Its diet for me, i can go with little sleep and function fine even in the gym, but too little or no food prior to the gym and im feeling like im going to hit the floor 20 mins into the workout.  But i also cant eat a more than a very small meal before the gym or it makes me sick to my stomach.


----------



## PillarofBalance (Aug 7, 2018)

Sleep for sure for me.


----------



## Hurt (Aug 7, 2018)

100% sleep for me. If my CNS isn’t firing on all cylinders my lifts are shit. If I didn’t eat much, presumably I still have enough intramuscular glycogen from the day prior, and phosphocreatine from my preworkout.

I think people let the calorie thing mind fck them more than anything.


----------



## John Ziegler (Aug 7, 2018)

peasants simpletons & mongols everywhere 

So thankful that Im rich 

dont work 

have a personal chef 

Live alone & sleep like a baby every night ect.


----------



## stevenmd (Aug 7, 2018)

One poor night of sleep doesn't affect me but anything more than that, yeah, I'm toast.  Cutting carbs with this show prep has not really affected my strength but man oh man can I feel it in my endurance.


----------



## NbleSavage (Aug 7, 2018)

Sleep, hands down. Lack of makes me an ornery cuss but not in a way that I can channel into good lifts.


----------



## Gadawg (Aug 8, 2018)

Depends on the person. Calorie deficit is gonna reduce endurance for most everyone but plenty of people can function on very little sleep.


----------



## John Ziegler (Aug 8, 2018)

Where is this going if a winner prevailed ?

hopefully not an excuse to not go to the gym

or something to sniffle about while youre lifting


----------



## stonetag (Aug 8, 2018)

Iron1 said:


> For me, it's sleep hands down. I have sleep apnea so it's not the quantity of sleep that's the issue, it's the quality.

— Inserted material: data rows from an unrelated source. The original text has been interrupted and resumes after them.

(** [from_bits] fails exactly when there are more than [u32::MAX] bits;
    otherwise its bitmap is one [decode] accepts, and iterating over it visits
    exactly the positions of the given bits that are set. *)
Theorem from_bits_correct {S} (f : S → Z → S * bool) (s : S) (l : list bool) :
  (2 ^ 32 ≤ zlen l ∧ from_bits l = None) ∨
  (zlen l < 2 ^ 32 ∧ ∃ v, from_bits l = Some v ∧ vec_ok v ∧ for_each_set_bit f v s = visit f l 0 s).
Proof.
  unfold from_bits. pose proof (zlen_nonneg l).
  destruct (Z.lt_ge_cases (zlen l) (2 ^ 32)) as [Hlt|Hge].
  2: { left. split; [done|]. by rewrite checked_out by lia. }
  right. split; [done|]. rewrite checked_in by lia. cbn [mbind option_bind].
  destruct (chunks_64_bits (length l) l (le_n _)) as (pad & Hpad & Hw & Hbits).
  set (ws := (λ chunk, chunk_word chunk 0 0) <$> chunks_64 (length l) l) in *. clearbody ws.
  assert (Hlen : 64 * zlen ws = zlen l + Z.of_nat pad).
  { rewrite <- zlen_words_bits, Hbits, zlen_app. unfold zlen at 2. by rewrite length_replicate. }
  pose proof (zlen_nonneg ws). set (g := {| run_bit := false; run_words := 0; literals := ws |}).
  assert (Hg : segment_ok g) by (split; [done|]; split; [simpl; lia|done]).
  assert (Hm : wrap 64 (Z.shiftl (zlen ws) (1 + RLW_RUNNING_BITS)) = marker g).
  { change (1 + RLW_RUNNING_BITS) with 33. rewrite Z.shiftl_mul_pow2 by lia.
    rewrite wrap_small by lia. unfold marker. simpl run_bit. simpl run_words. simpl literals. lia. }
  assert (He : marker g :: ws = encode_segments [g])
    by (unfold encode_segments; simpl; by rewrite app_nil_r).
  assert (Hb : segments_bits [g] = l ++ replicate pad false)
    by (unfold segments_bits; simpl; rewrite app_nil_r; exact Hbits).
  rewrite Hm, He. eexists. split; [done|]. split.
  - destruct (marker_fields g Hg) as (Hlit & _). split; cbn [num_bits bits rlw].
    + lia.
    + rewrite <- He. constructor; [|done]. unfold is_word, marker. simpl. lia.
    + rewrite <- He, zlen_cons. lia.
    + rewrite <- He, <- (app_nil_r ws). constructor; [done|constructor].
    + rewrite <- He, zlen_cons. lia.
  - rewrite for_each_segments.
    + rewrite Hb. unfold zlen. by rewrite Nat2Z.id, take_app_length.
    + by constructor.
    + rewrite Hb. split; [lia|]. rewrite zlen_app. unfold zlen. rewrite length_replicate.
      split; [lia|]. rewrite Nat2Z.id, drop_app_length. by apply Forall_replicate.
    + intros [|x [|y a]] g' b Heq Hne; try done. by injection Heq as <- _.
Qed.

(** ** What the callback keeps is kept, whatever the words *)
Section Preserves.
Context {S : Type} (f : S → Z → S * bool) (nb : Z) (P : S → Prop) (Hf : ∀ s i, P s → P (f s i).1).
Lemma run_loop_preserves n : ∀ index s, P s → P (run_loop f n index s).1.
Proof using Hf.
  induction n as [|n IH]; intros index s Hs; [done|]. cbn [run_loop]. pose proof (Hf s index Hs) as H.
  destruct (f s index) as [s' [|]]; [by apply IH|done].
Qed.
Lemma bit_loop_preserves word n : ∀ bit index s, P s → P (bit_loop f word n bit index s).1.
Proof using Hf.
  induction n as [|n IH]; intros bit index s Hs; [done|]. cbn [bit_loop]. destruct (negb _); [|by apply IH].
  pose proof (Hf s index Hs) as H. destruct (f s index) as [s' [|]]; [by apply IH|done].
Qed.
Lemma literal_loop_preserves iter : ∀ n index s, P s → P (literal_loop f nb iter n index s).1.
Proof using Hf.
  induction iter as [|w iter IH]; intros n index s Hs; cbn [literal_loop]; destruct (n <=? 0); try done.
  destruct (checked_sub 64 nb index) as [r|]; [|done]. destruct (r =? 0); [done|]. destruct (_ && _); [done|].
  pose proof (bit_loop_preserves w (Z.to_nat (Z.min r 64)) 0 index s Hs) as H.
  destruct (bit_loop f w _ 0 index s) as [s' [|]]; [by apply IH|done].
Qed.
Lemma words_loop_preserves fuel : ∀ iter index s, P s → P (words_loop f nb fuel iter index s).1.
Proof using Hf.
  induction fuel as [|fuel IH]; intros [|w iter] index s Hs; try done. cbn [words_loop].
  destruct (checked_add 64 index _) as [e|]; [|done]. destruct (nb <? e); [done|].
  assert (P (if rlw_runbit_is_set w then run_loop f (Z.to_nat (rlw_running_len_bits w)) index s else (s, true)).1) as H
    by (destruct (rlw_runbit_is_set w); [by apply run_loop_preserves|done]).
  destruct (if rlw_runbit_is_set w then _ else _) as [s' [|]]; [|done]. cbn [fst] in H.
  pose proof (literal_loop_preserves iter (rlw_literal_words w) e s' H) as H'.
  destruct (literal_loop f nb iter _ e s') as [s2 [[it ix]|]]; [by apply IH|done].
Qed.
End Preserves.
Lemma for_each_preserves {S} (f : S → Z → S * bool) v (P : S → Prop) s :
  (∀ s i, P s → P (f s i).1) → P s → P (for_each_set_bit f v s).1.
Proof. intros Hf Hs. by apply (words_loop_preserves f (num_bits v) P Hf). Qed.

This to a tee, I used to sleep a lot more than I do now, but the quality was shit. CPAP machine changed my life, corny as that sounds, it's true.


----------



## dk8594 (Aug 8, 2018)

Sleep. I can my workouts are fine if I reduce calories, but if I add stimulants to my cut and they interrupt my sleep I am F-ed


----------



## Robdjents (Aug 8, 2018)

dk8594 said:


> Sleep. I can my workouts are fine if I reduce calories, but if I add stimulants to my cut and they interrupt my sleep I am F-ed




I couldnt imagine taking any stimulants in a deficit....id probably go stir crazy in a matter of minutes


----------



## andy (Aug 8, 2018)

sleep... low carbs if long term


----------



## gymrat827 (Aug 8, 2018)

sleep no questions asked.


----------



## dk8594 (Aug 8, 2018)

Robdjents said:


> I couldnt imagine taking any stimulants in a deficit....id probably go stir crazy in a matter of minutes



I can’t do it for long. Usually a week or two towards the end and only in the mornings.


----------



## Viduus (Aug 9, 2018)

Zeigler said:


> Where is this going if a winner prevailed ?
> 
> hopefully not an excuse to not go to the gym
> 
> or something to sniffle about while youre lifting



It was me realizing how much sleep impacted me.  

I’m on my second big round of “dieting” trying to lower my BF from 16% to under 12%. This time around I’ve been very self aware about my endurance drop when I eat fewer calories but I work through it because I understand it’s coming.  

The other night i only had 4 hours of sleep but woke up feeling rested. That night when I went to go do a back workout I didn’t have a thing in the tank. I’ve never struggled through a back workout before and it hit my like a ton of bricks how much the lack of sleep effected me. I also had a really bad sunburn so I think the two of those things just had my body all messed up. I was honestly amazed... you hear how important sleep is but it hit home how true it was.


----------



## Jin (Aug 9, 2018)

Low testosterone.


----------



## TypeRMan (Sep 17, 2018)

Too low calories effect it the most, since your body is not fueled enough to perform at its peek.  Yet, too little sleep will also dramatically affect your performance.


----------



## Viduus (Sep 17, 2018)

Since he brought this dead thread back to life... I’ll use the opportunity to say the sunburn is what really killed the workout. I’ve messed around with the lack of sleep since the and there was definitely an impact but nothing compared to the day I had a bad sunburn and no sleep. Makes sense in hindsight.


----------



## DevilDoc87 (Sep 17, 2018)

I’m used to being sleep deprived lol.. so for me, it’s not enough food or I’m dragging and feel weak.


----------



## Straight30weight (Sep 18, 2018)

I only sleep like 4 hours a night and I usually have the same energy levels all day. But if I don’t eat enough I have nothing in the gym


----------